Both of them have now been verified by the WMO (World Meteorological Organization) as published in the Bulletin of the American Meteorological Society.

Image Credit: Efired via Shutterstock

Let's start by explaining what a 'megaflash' (as these types of record-breaking lightning flashes are called) is. 

According to AMS (the American Meteorological Society), a Megaflash is a lightning flash with a (horizontal) length of 100km (about 62 miles) or more. Because the distances covered by these megaflashes are so large, they usually last for over 5 seconds. 

The new record holder for longest-lasting lightning flash - (Image Credit: World Meteorological Organization / amalgamated by Universal-Sci)

It seems that people living in northern Argentina are exposed more often to record-breaking lightning flashes because the new record-breaking megaflash occurred during a thunderstorm over the South American country Uruguay and the northern parts of Argentina on the 18th of June, 2020. 


The second record-breaking lightning flash that the WMO has confirmed concerns a megaflash that occurred on the 29th of April 2020. On that day, a massive thunderstorm occurred in the southern United States (covering parts of Texas, Louisiana, and Mississippi).

The largest distance covered by a lightning flash ever recorded - (Image Credit: World Meteorological Organization / amalgamated by Universal-Sci)

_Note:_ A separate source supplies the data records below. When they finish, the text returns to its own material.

(* ===== verification/Rules.v ===== *)
(** * The rules a table's entries satisfy

    src/gpt.rs, [range_issues] and [mark_overlaps]: the two functions the GPT
    reader, the GPT writer and the mutation API share.  [mark_overlaps] is a
    single pass over the spans in start order that carries the furthest end
    seen so far; [mark_overlaps_flag] relates it to the definition of
    overlapping itself. *)
From S2P Require Import Prelude Bytes Device Table.

(** ** The rules an entry has to satisfy *)
Definition range_issues (start_lba end_lba first_usable last_usable : Z) : Z :=
  let issues := entry_issue.NONE in
  let issues :=
    if start_lba <? first_usable
    then Z.lor issues entry_issue.BEFORE_FIRST_USABLE else issues in
  if (last_usable <? start_lba) || (last_usable <? end_lba)
  then Z.lor issues entry_issue.PAST_LAST_USABLE else issues.

(** [spans[i]]. *)
Definition span_at (spans : list (Z * Z)) (i : nat) : Z * Z := spans !!! i.

(** One round of the pass over the spans in start order: the flags so far,
    and the entry that ends furthest with its end. *)
Definition mark_step (spans : list (Z * Z)) (st : list bool * option (nat * Z)) (i : nat)
    : list bool * option (nat * Z) :=
  let '(flags, highest_end) := st in
  let s := span_at spans i in
  let flags :=
    match highest_end with
    | Some (j, e) => if s.1 <=? e then <[j := true]> (<[i := true]> flags) else flags
    | None => flags
    end in
  let highest_end :=
    match highest_end with
    | Some (j, e) => if s.2 <=? e then highest_end else Some (i, s.2)
    | None => Some (i, s.2)
    end in
  (flags, highest_end).

Definition mark_overlaps (spans : list (Z * Z)) : list bool :=
  let flags := replicate (length spans) false in
  let order := sort_by (λ i j, (span_at spans i).1 <=? (span_at spans j).1)
                 (seq 0 (length spans)) in
  (foldl (mark_step spans) (flags, None) order).1.

(** ** What they mean *)

(** Two inclusive ranges share a sector. *)
Definition overlap (a b : Z * Z) : Prop := a.1 ≤ b.2 ∧ b.1 ≤ a.2.

#[export] Instance overlap_dec a b : Decision (overlap a b).
Proof. unfold overlap. apply _. Defined.

Lemma overlap_sym a b : overlap a b → overlap b a.
Proof. unfold overlap. lia. Qed.

(** Entry [i] shares a sector with another entry of the table. *)
Definition clashes (spans : list (Z * Z)) (i : nat) : Prop :=
  ∃ j a b, j ≠ i ∧ spans !! i = Some a ∧ spans !! j = Some b ∧ overlap a b.

(** No two entries share a sector. *)
Definition disjoint_spans (spans : list (Z * Z)) : Prop :=
  ∀ i j a b, i ≠ j → spans !! i = Some a → spans !! j = Some b → ¬ overlap a b.

(** Each range runs forwards. *)
Definition spans_forward (spans : list (Z * Z)) : Prop :=
  Forall (λ s : Z * Z, s.1 ≤ s.2) spans.

Lemma range_issues_before s e f l :
  Z.land (range_issues s e f l) entry_issue.BEFORE_FIRST_USABLE ≠ 0 ↔ s < f.
Proof.
  unfold range_issues. destruct (Z.ltb_spec s f), (Z.ltb_spec l s), (Z.ltb_spec l e);
    cbn; split; intros; try done; lia.
Qed.

Lemma range_issues_past s e f l :
  Z.land (range_issues s e f l) entry_issue.PAST_LAST_USABLE ≠ 0 ↔ l < s ∨ l < e.
Proof.
  unfold range_issues. destruct (Z.ltb_spec s f), (Z.ltb_spec l s), (Z.ltb_spec l e);
    cbn; split; intros; try done; lia.
Qed.

Lemma range_issues_none s e f l :
  range_issues s e f l = entry_issue.NONE ↔ f ≤ s ∧ s ≤ l ∧ e ≤ l.
Proof.
  unfold range_issues. destruct (Z.ltb_spec s f), (Z.ltb_spec l s), (Z.ltb_spec l e);
    cbn; split; intros; try done; lia.
Qed.

(** ** The pass *)
Section pass.
Context (spans : list (Z * Z)).
Context (spans_ok : spans_forward spans).

Local Abbreviation span := (span_at spans).

(** What the pass knows once it has seen the entries [pre]. *)
Record seen (pre : list nat) (st : list bool * option (nat * Z)) : Prop := {
  seen_length : length st.1 = length spans;
  seen_highest : match st.2 with
    | None => pre = []
    | Some (j, e) => j ∈ pre ∧ e = (span j).2 ∧ ∀ i, i ∈ pre → (span i).2 ≤ e
    end;
  seen_sound : ∀ i, st.1 !! i = Some true →
    i ∈ pre ∧ ∃ j, j ∈ pre ∧ j ≠ i ∧ overlap (span i) (span j);
  seen_complete : ∀ i j, i ∈ pre → j ∈ pre → i ≠ j → overlap (span i) (span j) →
    st.1 !! i = Some true;
}.

Lemma span_order i : (i < length spans)%nat → (span i).1 ≤ (span i).2.
Proof.
  intros H. destruct (lookup_lt_is_Some_2 spans i H) as [s Hs].
  unfold span_at. rewrite (list_lookup_total_correct _ _ _ Hs).
  exact (Forall_lookup_1 _ _ _ _ spans_ok Hs).
Qed.

Lemma seen_nil : seen [] (replicate (length spans) false, None).
Proof.
  constructor; cbn; [by rewrite length_replicate|done| |].
  - intros i [??]%lookup_replicate. done.
  - intros i j H. by apply elem_of_nil in H.
Qed.

(** Setting the two flags of a clash. *)
Lemma set_two (flags : list bool) (i j k : nat) :
  (i < length flags)%nat → (j < length flags)%nat →
  <[j := true]> (<[i := true]> flags) !! k = Some true ↔
  k = i ∨ k = j ∨ flags !! k = Some true.
Proof.
  intros Hi Hj. rewrite !list_lookup_insert, !length_insert.
  repeat case_decide; naive_solver.
Qed.

Lemma seen_grow pre i (flags : list bool) :
  (∀ k, flags !! k = Some true →
     k ∈ pre ∧ ∃ j, j ∈ pre ∧ j ≠ k ∧ overlap (span k) (span j)) →
  ∀ k, flags !! k = Some true →
     k ∈ pre ++ [i] ∧ ∃ j, j ∈ pre ++ [i] ∧ j ≠ k ∧ overlap (span k) (span j).
Proof. intros H k Hk. destruct (H k Hk) as (? & j & ? & ? & ?). set_solver. Qed.

Lemma seen_raise pre i j e :
  j ∈ pre → e = (span j).2 → (∀ k, k ∈ pre → (span k).2 ≤ e) →
  match (if (span i).2 <=? e then Some (j, e) else Some (i, (span i).2)) with
  | None => pre ++ [i] = []
  | Some (j, e) =>
      j ∈ pre ++ [i] ∧ e = (span j).2 ∧ ∀ k, k ∈ pre ++ [i] → (span k).2 ≤ e
  end.
Proof.
  intros Hj -> Hmax. destruct (Z.leb_spec (span i).2 (span j).2).
  - split_and!; [set_solver|done|].
    intros k [Hk| ->%list_elem_of_singleton]%elem_of_app; [by apply Hmax|done].
  - split_and!; [set_solver|done|].
    intros k [Hk| ->%list_elem_of_singleton]%elem_of_app; [|done].
    specialize (Hmax k Hk); lia.
Qed.

Lemma mark_step_seen pre st i :
  seen pre st → i ∉ pre → (i < length spans)%nat →
  (∀ k, k ∈ pre → (k < length spans)%nat ∧ (span k).1 ≤ (span i).1) →
  seen (pre ++ [i]) (mark_step spans st i).
Proof.
  destruct st as [flags [[j e]|]]; intros [Hlen Hhi Hsound Hcompl] Hni Hi Hpre; cbn in *.
  - destruct Hhi as (Hj & -> & Hmax). destruct (Hpre j Hj) as [Hjl Hjs].
    pose proof (span_order i Hi) as Hio.
    destruct (Z.leb_spec (span i).1 (span j).2) as [Hov|Hno].
    + constructor; cbn; [by rewrite !length_insert|by apply seen_raise| |].
      * intros k [->|[->|Hk]]%set_two; [| | |by rewrite Hlen..].
        -- split; [set_solver|]. exists j.
           split_and!; [set_solver|by intros ->|unfold overlap; lia].
        -- split; [set_solver|]. exists i.
           split_and!; [set_solver|by intros ->|unfold overlap; lia].
        -- by apply (seen_grow pre i flags).
      * intros k l Hk Hl Hkl Hkl_ov. apply set_two; [by rewrite Hlen..|].
        apply elem_of_app in Hk as [Hk|Hk%list_elem_of_singleton]; [|by left].
        apply elem_of_app in Hl as [Hl| ->%list_elem_of_singleton].
        -- right; right. by apply (Hcompl k l).
        -- destruct (decide (k = j)) as [->|Hkj]; [by right; left|]. right; right.
           destruct (Hpre k Hk). apply (Hcompl k j); [done..|].
           unfold overlap in *; lia.
    + constructor; cbn; [done|by apply seen_raise|by apply (seen_grow pre i flags)|].
      intros k l Hk Hl Hkl Hov.
      apply elem_of_app in Hk as [Hk| ->%list_elem_of_singleton];
      apply elem_of_app in Hl as [Hl| ->%list_elem_of_singleton].
      * by apply (Hcompl k l).
      * specialize (Hmax k Hk). unfold overlap in *; lia.
      * specialize (Hmax l Hl). unfold overlap in *; lia.
      * done.
  - subst pre. constructor; cbn; [done| | |].
    + split_and!; [set_solver|done|]. by intros k ->%list_elem_of_singleton.
    + intros k Hk. destruct (Hsound k Hk) as [Hk' _]. by apply elem_of_nil in Hk'.
    + intros k l ->%list_elem_of_singleton ->%list_elem_of_singleton. done.
Qed.

Lemma mark_pass pre post st :
  seen pre st → NoDup (pre ++ post) →
  (∀ k, k ∈ pre ++ post → (k < length spans)%nat) →
  StronglySorted (λ i j, ((span i).1 <=? (span j).1) = true) (pre ++ post) →
  seen (pre ++ post) (foldl (mark_step spans) st post).
Proof.
  revert pre st. induction post as [|i post IH]; intros pre st Hst Hnd Hlt Hso; cbn.
  { by rewrite app_nil_r. }
  rewrite cons_middle, app_assoc in *.
  assert (∀ k, k ∈ pre → (span k).1 ≤ (span i).1) as Hle.
  { intros k Hk. apply StronglySorted_app_1_l in Hso.
    apply Z.leb_le.
    apply (StronglySorted_app_1_elem_of (λ i j, ((span i).1 <=? (span j).1) = true)
             pre [i]); [done|done|set_solver]. }
  apply IH; [|done..]. apply mark_step_seen; [done| | |].
  - apply NoDup_app in Hnd as (Hnd & _ & _). apply NoDup_app in Hnd as (_ & Hnd & _).
    intros Hin. apply (Hnd i Hin). set_solver.
  - apply Hlt. set_solver.
  - intros k Hk. split; [apply Hlt; set_solver|by apply Hle].
Qed.

Lemma mark_overlaps_seen :
  ∃ order hi, order ≡ₚ seq 0 (length spans) ∧ seen order (mark_overlaps spans, hi).
Proof.
  set (leb i j := (span i).1 <=? (span j).1).
  pose proof (sort_by_perm leb (seq 0 (length spans))) as Hp.
  assert (sorted_by leb (sort_by leb (seq 0 (length spans)))) as Hs.
  { apply sort_by_sorted; unfold leb; intros; lia. }
  set (order := sort_by leb (seq 0 (length spans))) in *.
  exists order, (foldl (mark_step spans) (replicate (length spans) false, None) order).2.
  split; [done|].
  assert (mark_overlaps spans =
    (foldl (mark_step spans) (replicate (length spans) false, None) order).1) as -> by done.
  rewrite <-surjective_pairing.
  apply (mark_pass [] order); [apply seen_nil| | |exact Hs]; cbn.
  - rewrite Hp. apply NoDup_seq.
  - intros k. rewrite Hp. intros Hk%elem_of_seq. lia.
Qed.
End pass.

Lemma mark_step_length spans st i : length (mark_step spans st i).1 = length st.1.
Proof.
  destruct st as [flags [[j e]|]]; cbn; [|done].
  by destruct (_ <=? e); rewrite ?length_insert.
Qed.

Lemma mark_overlaps_length spans : length (mark_overlaps spans) = length spans.
Proof.
  assert (∀ order st, length (foldl (mark_step spans) st order).1 = length st.1) as H.
  { induction order as [|i order IH]; intros st; cbn -[mark_step]; [done|].
    by rewrite IH, mark_step_length. }
  unfold mark_overlaps. rewrite H. cbn. apply length_replicate.
Qed.

(** The one-pass function computes the definition: entry [i] is flagged
    exactly when some other entry shares a sector with it. *)
Lemma mark_overlaps_flag spans i : spans_forward spans →
  mark_overlaps spans !! i = Some true ↔ clashes spans i.
Proof.
  intros Hok. destruct (mark_overlaps_seen spans Hok) as (order & hi & Hp & Hseen).
  assert (∀ k, k ∈ order ↔ (k < length spans)%nat) as Hin.
  { intros k. rewrite Hp, elem_of_seq. lia. }
  split.
  - intros Hf. destruct (seen_sound _ _ _ Hseen i Hf) as (Hi & j & Hj & Hne & Ho).
    apply Hin in Hi, Hj. exists j, (span_at spans i), (span_at spans j).
    split_and!; try done; by apply list_lookup_lookup_total_lt.
  - intros (j & a & b & Hne & Ha & Hb & Ho).
    apply (seen_complete _ _ _ Hseen i j);
      [apply Hin; by eapply lookup_lt_Some..|done|].
    unfold span_at. by rewrite (list_lookup_total_correct _ _ _ Ha), (list_lookup_total_correct _ _ _ Hb).
Qed.

Lemma mark_overlaps_any spans : spans_forward spans →
  existsb id (mark_overlaps spans) = false ↔ disjoint_spans spans.
Proof.
  intros Hok. split.
  - intros Hf i j a b Hne Ha Hb Ho.
    assert (mark_overlaps spans !! i = Some true) as Ht.
    { apply mark_overlaps_flag; [done|]. exists j, a, b. naive_solver. }
    apply list_elem_of_lookup_2, list_elem_of_In in Ht.
    assert (existsb id (mark_overlaps spans) = true) by (apply existsb_exists; by exists true).
    congruence.
  - intros Hd. destruct (existsb id (mark_overlaps spans)) eqn:E; [|done].
    apply existsb_exists in E as (x & Hx & Hid). cbn in Hid. subst x.
    apply list_elem_of_In, list_elem_of_lookup in Hx as [i Hi].
    apply mark_overlaps_flag in Hi as (j & a & b & ? & ? & ? & Ho); [|done].
    exfalso. by apply (Hd i j a b).
Qed.

(** Disjointness does not depend on the order of the list. *)
Lemma disjoint_spans_cons a spans :
  disjoint_spans (a :: spans) ↔ Forall (λ b, ¬ overlap a b) spans ∧ disjoint_spans spans.
Proof.
  split.
  - intros H. split.
    + apply Forall_lookup. intros j b Hj. by apply (H O (S j)).
    + intros i j x y Hne Hi Hj. apply (H (S i) (S j)); [lia|done..].
  - intros [Hf Hd] [|i] [|j] x y Hne Hi Hj Ho; [done| | |].
    + injection Hi as <-. exact (Forall_lookup_1 _ _ _ _ Hf Hj Ho).
    + injection Hj as <-. exact (Forall_lookup_1 _ _ _ _ Hf Hi (overlap_sym _ _ Ho)).
    + apply (Hd i j x y); [lia|done..].
Qed.

Lemma disjoint_spans_nil : disjoint_spans [].
Proof. by intros i j a b _ Hi. Qed.

#[export] Instance disjoint_spans_perm : Proper ((≡ₚ) ==> iff) disjoint_spans.
Proof.
  assert (∀ l k, l ≡ₚ k → disjoint_spans l → disjoint_spans k) as H.
  { induction 1 as [|x l k Hp IH|x y l|l k m _ IH1 _ IH2]; [done| | |naive_solver].
    - rewrite !disjoint_spans_cons. intros [Hf Hd]. split; [by rewrite <- Hp|by apply IH].
    - rewrite !disjoint_spans_cons, !Forall_cons. naive_solver eauto using overlap_sym. }
  intros l k Hp. split; by apply H.
Qed.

The megaflash covered a distance of 477.2 miles (+- 5 miles), beating the previous record that occurred across parts of southern Brazil in 2018 by a significant margin of 36.6 miles (the total distance covered by that megaflash was 440.6 miles).

Previous record holders - (Image Credit: World Meteorological Organization)

Professor Randall Cerveny, the rapporteur of Weather and Climate Extremes for WMO, stated that these are extraordinary records from single lightning flash events.

The new megaflashes transpired in hotspots for Mesoscale Convective System (MCS) thunderstorms, whose dynamics allow for exceptional strikes to occur – specifically, the La Plata basin in South America and the Great Plains in North America.


Former record-breaking megaflashes have been verified employing data gained from so-called ground-based Lightning Mapping Array (LMA) networks.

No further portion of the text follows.